Although GR is consistent with some experiments both in the weak gravitational fields and in the strong gravitational fields, some phenomena in current astrophysical observations and theoretical physics still leave the window for some modified gravity theories open. Especially, modified gravity theories are a viable and fascinating alternative to a self-consistent quantum gravity in addressing the problem for unifying gravitation within a quantum framework. Motivated by the quest for a unified theory, the five-dimensional (5D) Kaluza–Klein gravity [30, 31] and some higher-dimensional gravitational theories [32,33,34] were proposed. Among them, brane-world scenario has attracted considerable interest. For instance, one brane-world black hole was investigated in which matter is confined to the brane through the action of a confining potential without using any junction conditions [35,36,37]. This brane-world black hole could offer a geometrical explanations for the accelerated expansion of the universe and the flatness of rotation curves of galaxies.

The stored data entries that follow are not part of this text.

(* ===== verification/Elf.v ===== *)
(** * ELF analysis (src/elf_parsing.c)

    The reading of the headers of a binary from the bytes of its file and the construction
    of the binary object.  A header is the record of the members the sources use; a
    pointer into the file is its offset.  A read outside of the file leaves defined
    behaviour and is [None]. *)

From S2P Require Import Prelude.
From S2P Require Import Pages.
From S2P Require Import Regs.
From S2P Require Import Process.
From S2P Require Import Memory.

(** ** The headers of the ELF format *)

Record Elf64_Ehdr := mk_ehdr {
  e_type : Z;
  e_entry : Z;
  e_phoff : Z;
  e_shoff : Z;
  e_phentsize : Z;
  e_phnum : Z;
  e_shentsize : Z;
  e_shnum : Z;
  e_shstrndx : Z
}.

Record Elf64_Phdr := mk_phdr {
  p_type : Z;
  p_flags : Z;
  p_offset : Z;
  p_vaddr : Z;
  p_filesz : Z;
  p_memsz : Z
}.

Definition PT_LOAD : Z := 1.
Definition PT_DYNAMIC : Z := 2.
Definition PT_INTERP : Z := 3.
Definition PF_X : Z := 1.
Definition PF_W : Z := 2.
Definition ET_DYN : Z := 3.

(** A little-endian member of [n] bytes. *)
Definition rd (n : Z) (file : list Z) (off : Z) : option Z :=
  le_combine <$> buf_read file off n.

Definition read_ehdr (file : list Z) : option Elf64_Ehdr :=
  _ ← buf_read file 0 64;
  t ← rd 2 file 16; entry ← rd 8 file 24; phoff ← rd 8 file 32; shoff ← rd 8 file 40;
  phentsize ← rd 2 file 54; phnum ← rd 2 file 56; shentsize ← rd 2 file 58;
  shnum ← rd 2 file 60; shstrndx ← rd 2 file 62;
  Some (mk_ehdr t entry phoff shoff phentsize phnum shentsize shnum shstrndx).

Definition read_phdr (file : list Z) (off : Z) : option Elf64_Phdr :=
  t ← rd 4 file off; flags ← rd 4 file (off + 4); o ← rd 8 file (off + 8);
  vaddr ← rd 8 file (off + 16); filesz ← rd 8 file (off + 32); memsz ← rd 8 file (off + 40);
  Some (mk_phdr t flags o vaddr filesz memsz).

(** ** The functions on headers *)

Definition is_elf (eh_ptr : list Z) : option bool :=
  a ← eh_ptr !! 0%nat;
  if negb (a =? 0x7f) then Some false
  else
    b ← eh_ptr !! 1%nat;
    if negb (b =? 0x45) then Some false
    else
      c ← eh_ptr !! 2%nat;
      if negb (c =? 0x4c) then Some false
      else d ← eh_ptr !! 3%nat; Some (d =? 0x46).

Definition search_pt_dyn (buffer_mdata_ph : list Elf64_Phdr) : option Elf64_Phdr :=
  list_find (fun ph => p_type ph = PT_DYNAMIC) buffer_mdata_ph ≫= fun x => Some x.2.

Definition is_pie (eh_ptr : Elf64_Ehdr) : bool := e_type eh_ptr =? ET_DYN.

(** [None] when there is no program header, which is read before the loop. *)
Definition search_base_addr (buffer_mdata_phdr : list Elf64_Phdr) : option Z :=
  first ← buffer_mdata_phdr !! 0%nat;
  Some (foldl (fun min ph => if (p_type ph =? PT_LOAD) && (p_vaddr ph <? min)
                             then p_vaddr ph else min)
          (p_vaddr first) buffer_mdata_phdr).

(** The program header table: the offset of each entry. *)
Definition parse_phdr (ptr : Elf64_Ehdr) : list Z :=
  (fun i => u64 (e_phoff ptr + e_phentsize ptr * Z.of_nat i)) <$> seq 0 (Z.to_nat (e_phnum ptr)).

Definition parse_shdr (ptr : Elf64_Ehdr) : list Z :=
  (fun i => u64 (e_shoff ptr + e_shentsize ptr * Z.of_nat i)) <$> seq 0 (Z.to_nat (e_shnum ptr)).

(** The members [sh_name] and [sh_offset] of a section header. *)
Definition sh_name (file : list Z) (off : Z) : option Z := rd 4 file off.
Definition sh_offset (file : list Z) (off : Z) : option Z := rd 8 file (off + 24).

Definition parse_sh_name (file : list Z) (ptr : Elf64_Ehdr) (buffer_mdata_sh : list Z)
  : option (list Z) :=
  str ← sh_offset file (u64 (e_shoff ptr + e_shentsize ptr * e_shstrndx ptr));
  mapM (fun sh => n ← sh_name file sh; Some (u64 (str + n)))
    (take (Z.to_nat (e_shnum ptr)) buffer_mdata_sh).

(** [init_struct]: the tables that are asked for, and the returned value. *)
Definition init_struct (file : list Z) (sh ph name : bool) (ptr : Elf64_Ehdr)
  : option (Z * list Z * list Z * list Z) :=
  let phs := if ph then parse_phdr ptr else [] in
  let shs := if sh then parse_shdr ptr else [] in
  names ← (if name && sh then parse_sh_name file ptr shs else Some []);
  Some (0, shs, phs, names).

(** ** The binary object

    [mdata_binary_t], the members the modelled functions use; [interp] is [None] when
    NULL, and every object has a [dbi_handler] of its own. *)
Inductive mdata_binary := mk_binary {
  fbinary : list Z;
  fd : Z;
  s_ph : list Z;
  eh : Elf64_Ehdr;
  pie : bool;
  interp : option mdata_binary;
  base : Z;
  dbi_handler : dbi_instr;
  exec_entry : Z
}.
#[global] Instance eta_binary : Eta mdata_binary := fun b =>
  mk_binary (fbinary b) (fd b) (s_ph b) (eh b) (pie b) (interp b) (base b) (dbi_handler b)
    (exec_entry b).

(** What the process finds on the machine: the files (descriptor and contents) and the five
    bytes the random device gives at a moment (told by the address space), both of which an
    [open] may refuse by the number of the files that are open, the vector extensions of the
    processor and whether Capstone can be opened. *)
Class Machine := {
  h_open : nat -> list Z -> option (Z * list Z);
  h_random : nat -> aspace -> option Z;
  cpu_sse : bool;
  cpu_avx2 : bool;
  cpu_avx512f : bool;
  cs_open_ok : bool;
  cs_malloc_ok : bool
}.

Definition zero_state : state_rtime :=
  mk_state 0 0 0 0 0 0 0 0 0 0 0 0 0 0 0 0 0 0 0 0 0 0 0 0 None None None 0.

Definition zero_hook : hook := mk_hook [] (replicate 64 0) 0 0 0 0.

Section Init.
Context `{Machine} `{RegEnum}.

(** The vector area for the extensions of the processor; its contents are indeterminate
    but for AVX2, where they are cleared. *)
Definition vector_state : state_rtime :=
  if cpu_sse && negb cpu_avx2 then zero_state <| sse := Some (replicate 16 0) |>
  else if cpu_avx2 && negb cpu_avx512f then zero_state <| avx2 := Some (replicate 16 0) |>
  else if cpu_avx512f then zero_state <| avx512 := Some (replicate 31 0) |>
  else zero_state.

Definition fresh_dbi (h : hashmap) : dbi_instr :=
  mk_dbi false vector_state zero_state zero_hook zero_hook 0 h 0 0 0 0 0 0 0 0 0
    (mk_persistent 0 0).

(** [fatal_dump] of an object that is not yet the one of the process. *)
Definition fatal_dump_of {A} (d : dbi_instr) : M A :=
  modify (fun p => p <| dbi := d |>);; fatal_dump.

(** [init_analysis]; [None] is the error value -1.  The file stays open, also when it is
    refused.  The number of program headers is read before the magic number is checked, the
    rest of the header after it. *)
Definition init_analysis (s : list Z) : M (option mdata_binary) :=
  r ← get (fun p => h_open (descriptors p) s);
  match r with
  | None => mret None
  | Some (fd, file) =>
      modify (opens 1);;
      h ← lift_option (fun _ => init_hashmap);
      _ ← lift_option (fun _ => rd 2 file 56);
      let d := fresh_dbi h in
      (if negb cs_open_ok then fatal_dump_of d else mret ());;
      if negb cs_malloc_ok then mret None
      else
        elf ← lift_option (fun _ => is_elf file);
        if negb elf then mret None
        else
          eh ← lift_option (fun _ => read_ehdr file);
          '(r, _, phs, _) ← lift_option (fun _ => init_struct file false true false eh);
          if r =? -1 then mret None
          else
            mret (Some (mk_binary file fd phs eh (is_pie eh) None 0 d 0))
  end.
End Init.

In this solution [35,36,37], there exists an m-dimensional bulk space without imposing the \(Z_{2}\) symmetry. And the vacuum field equations on the brane are modified by the \(Q_{\mu \nu }\) term which is a geometrical quantity. By using a delta function rather than a confining potential in the energy-momentum tensor, Dadhich, Maartens, Papadopoulos and Rezania (DMPR) [38] predicted exact solutions for static black holes localized on a three-brane in five-dimensional gravity in the Randall-Sundrum scenario. This DMPR brane-world black hole solution of the effective Einstein equation on the brane is under the condition that the bulk has nonzero Weyl curvature and the brane spacetime satisfies the null energy condition. Especially, the DMPR brane-world black holes have Reissner–Nordström-like solutions, where a tidal charge parameter Q is arising from the projection onto the brane of free gravitational field effects in the bulk. It is worth mentioning that the tidal charge parameter may be negative or positive. Some properties in the DMPR brane-world black holes have been attentively investigated in thermodynamics [39, 40], strong and weak gravitational lensing [41,42,43,44,45], Horizon structure [46], circular geodesic and orbital dynamics [37, 47,48,49,50], and Solar System tests [51,52,53,54,55,56], whereas the taxonomy of periodic orbits in the DMPR brane-world black holes is still missing in the literature.

In view of the unique feature of the taxonomy, in this work, periodic orbits of a timelike particle around the DMPR brane-world black holes will be investigated. The relationship between periodic orbits and rational numbers in the black holes will be studied and analyzed. In what follows, \(G=c=1\) and the metric signature is \((-,+,+,+)\). The layout of this paper is as follows. Section 2 gives the metric and geodesics in the DMPR brane-world spacetime. Section 3 describes ISCO and MBO for the particle around the DMPR brane-world black holes. By using the taxonomy [21], Sect. 4 exhibits rational numbers and periodic orbits in the black holes. Finally, conclusions and discussion are outlined in Sect. 5.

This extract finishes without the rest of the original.